Over the last decade, mobile gaming has continued to grow in popularity and revenue, even outpacing console gaming in several aspects. This trend is influenced by several factors, including the accessibility of mobile devices, the free-to-play model prevalent in mobile gaming, and the increasing quality of mobile games. However, console gaming maintains a strong and dedicated user base, driven by exclusive titles, high-quality graphics, and immersive gameplay experiences. Let’s take a closer look at how mobile and console gaming measure up in terms of popularity and revenue.

Easy vs hard to play

Mobile games are incredibly popular due to the widespread ownership of smartphones and tablets. Essentially the market demographics for mobile games are far broader than that of console games, because they also cover the non-gaming market. As a result, there are many genres available for mobile which target non-traditional gamers. Being able to play games anywhere and anytime makes them attractive to anyone who has a bored five minutes to kill while waiting for a bus, or indeed anything. Titles like “Candy Crush Saga,” “PUBG Mobile,” and “Among Us” have seen massive player counts. In fact, match-3 style games such as those in the Candy Crush world are typically eschewed by the serious gaming community, partly because the nature of the games is so ‘pick it up, put it down’.

Console gaming is bigger in every way. The games are big, they cost more, the consoles are sizable; everything about console gaming requires dedication and loyalty. Console games are created for dedicated gamers who want to commit to immersive and high-quality gaming experiences which can last for hours rather than a spare five minutes here and there. Consoles like PlayStation 5, Xbox Series X|S, and Nintendo Switch have strong fan bases, and offer popular exclusive titles such as “The Last of Us Part II” (PlayStation) and “Halo Infinite” (Xbox) that contribute significantly to their popularity.


It’s a money game

Mobile gaming has seen a significant increase in revenue, making it the highest-grossing segment in the gaming industry.
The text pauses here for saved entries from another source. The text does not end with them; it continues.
(* ===== verification/NetHistory.v ===== *)
(** * What the merge of histories keeps

    One copy of each event, the earliest, and at most one event at a timestamp, whatever the order
    of the peers; every event of a fetched history fits the node. *)

From S2P Require Import Prelude Events Orchestration Hamt KvStore KvStoreProps EventLog EventStore EventStoreProps EventQueries EventRouter NetSync NetSyncProps NetServe NetFetch.
Local Open Scope Z_scope.

(** ** The two maps of a merge *)

(** The events are keyed by their identity, and the timestamps name their holders. *)
Definition merged_inv (m : MergedEvents) : Prop :=
  (∀ id e, by_id m !! id = Some e → ev_id e = id) ∧
  (∀ ts id, by_ts m !! ts = Some id ↔ ∃ e, by_id m !! id = Some e ∧ ev_ts e = ts).

Lemma merged_inv_empty : merged_inv merged_empty.
Proof. split; [done|]. intros ts id. split; [done|]. by intros (e & He & _). Qed.

(** No two events of a merge share a timestamp. *)
Lemma merged_ts_inj m id1 id2 e1 e2 : merged_inv m → by_id m !! id1 = Some e1 → by_id m !! id2 = Some e2 → ev_ts e1 = ev_ts e2 → id1 = id2.
Proof.
  intros [_ Ht] E1 E2 Et. assert (by_ts m !! ev_ts e1 = Some id1) as H1 by (apply Ht; eauto). assert (by_ts m !! ev_ts e1 = Some id2) as H2 by (apply Ht; eauto).
  congruence.
Qed.

Lemma merge_insert_inv m e : merged_inv m → (∀ other, by_ts m !! ev_ts e = Some other → other = ev_id e) → merged_inv (merge_insert m e).
Proof.
  intros Hm Hfree. pose proof Hm as [Hid Ht]. unfold merge_insert. split; cbn [by_id by_ts].
  - intros id x. rewrite lookup_insert_Some. intros [[<- <-]|[_ E]]; [done|]. by apply Hid.
  - intros ts id. rewrite lookup_insert_Some. setoid_rewrite lookup_insert_Some.
    assert (∀ t i, match by_id m !! ev_id e with Some replaced => delete (ev_ts replaced) (by_ts m) | None => by_ts m end !! t = Some i ↔
      i ≠ ev_id e ∧ by_ts m !! t = Some i) as Hdel.
    { intros t i. destruct (by_id m !! ev_id e) as [old|] eqn:Eo.
      - rewrite lookup_delete_Some. split.
        + intros [Hne E]. split; [|done]. intros ->. apply Ht in E as (x & Ex & Et). congruence.
        + intros [Hne E]. split; [|done]. intros Et. apply Hne. apply Ht in E as (x & Ex & Ext). eapply (merged_ts_inj m); [done|exact Ex|exact Eo|congruence].
      - split; [|by intros [_ ?]]. intros E. split; [|done]. intros ->. apply Ht in E as (x & Ex & _). congruence. }
    rewrite Hdel. split.
    + intros [[<- <-]|[Hts [Hne E]]]; [by exists e; auto|]. apply Ht in E as (x & Ex & Et). exists x. auto.
    + intros (x & [[<- <-]|[Hne Ex]] & Et); [by left|]. right. assert (by_ts m !! ts = Some id) as E by (apply Ht; eauto).
      split; [|auto]. intros <-. apply Hne. symmetry. by apply Hfree.
Qed.

(** ** One event *)

Lemma merge_place_spec m e : merged_inv m →
  match merge_place m e with
  | Ok m' => m' = merge_insert m e ∧ merged_inv m'
  | Err _ => ∃ other, by_ts m !! ev_ts e = Some other ∧ other ≠ ev_id e
  end.
Proof.
  intros Hm. unfold merge_place. destruct (by_ts m !! ev_ts e) as [other|] eqn:Et.
  - case_bool_decide as E; [|by exists other]. split; [done|]. apply merge_insert_inv; [done|]. intros o. rewrite Et. by intros [= <-].
  - split; [done|]. apply merge_insert_inv; [done|]. intros o. by rewrite Et.
Qed.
This is partly due to the free-to-play model where games are free to download, but players can make in-app purchases for additional content, cosmetics or other gameplay advantages. According to a report by Newzoo, the global games market generated an estimated $159.3 billion in 2020, with mobile games contributing 48% of that revenue.

Numbers like that show some pretty serious competition. While there’s no question about console gaming’s track record in generating substantial revenue from its slew of genre-defining, multi-franchise titles, it has been outpaced by mobile gaming over the last decade.

Let’s investigate where the numbers fall short. The revenue from console gaming comes from both hardware and software sales, which includes digital and physical game sales, as well as online service subscriptions. All of which indicates a lot of buyer action. The problem is consistency. The console gaming sector relies heavily on big launch events for highly anticipated titles that have had a lot of hype and pre-sales marketing (which doesn’t come cheap). You’ll have a big burst of revenue on release, but the numbers will drop off fairly quickly. A similar spiking pattern also occurs leading up to the holiday season (think Christmas presents etc.), with a sharp drop soon after.


Play to the end – and beyond

Do we have a crystal ball to tell you how this is all going to play out? We sure don’t. But we can take an educated guess about a number of scenarios happening. The gap between mobile and console gaming might continue to evolve with advancements in technology such as AI and AR – but this could go either way. We could also see a kind of ‘hybrid’ gaming experience Cloud gaming and cross-platform play are becoming more prevalent, and these could potentially bridge the gap between mobile and console gaming experiences.

Everyone got excited about 3G, then 4G, now with the introduction of 5G technology, mobile gaming could get a real boost when it comes to gameplay experience. Latency and lagging issues could become a thing of the past, and more power could allow developers to create more complex, multiplayer games which can be played as smoothly on mobile devices as games played on console. But it’s not all bad news for console gaming. With new hardware and exclusive titles, console games will maintain their appeal to ‘serious’ gamers who will be seeking ever-better gaming experiences.

As with any industry, trends can shift for a number of reasons: new technological advancements, market dynamics, and consumer preferences. Ultimately, all gamers, be they mobile junkies or console hardliners, will find what they’re looking for within the gaming world, and plenty of it.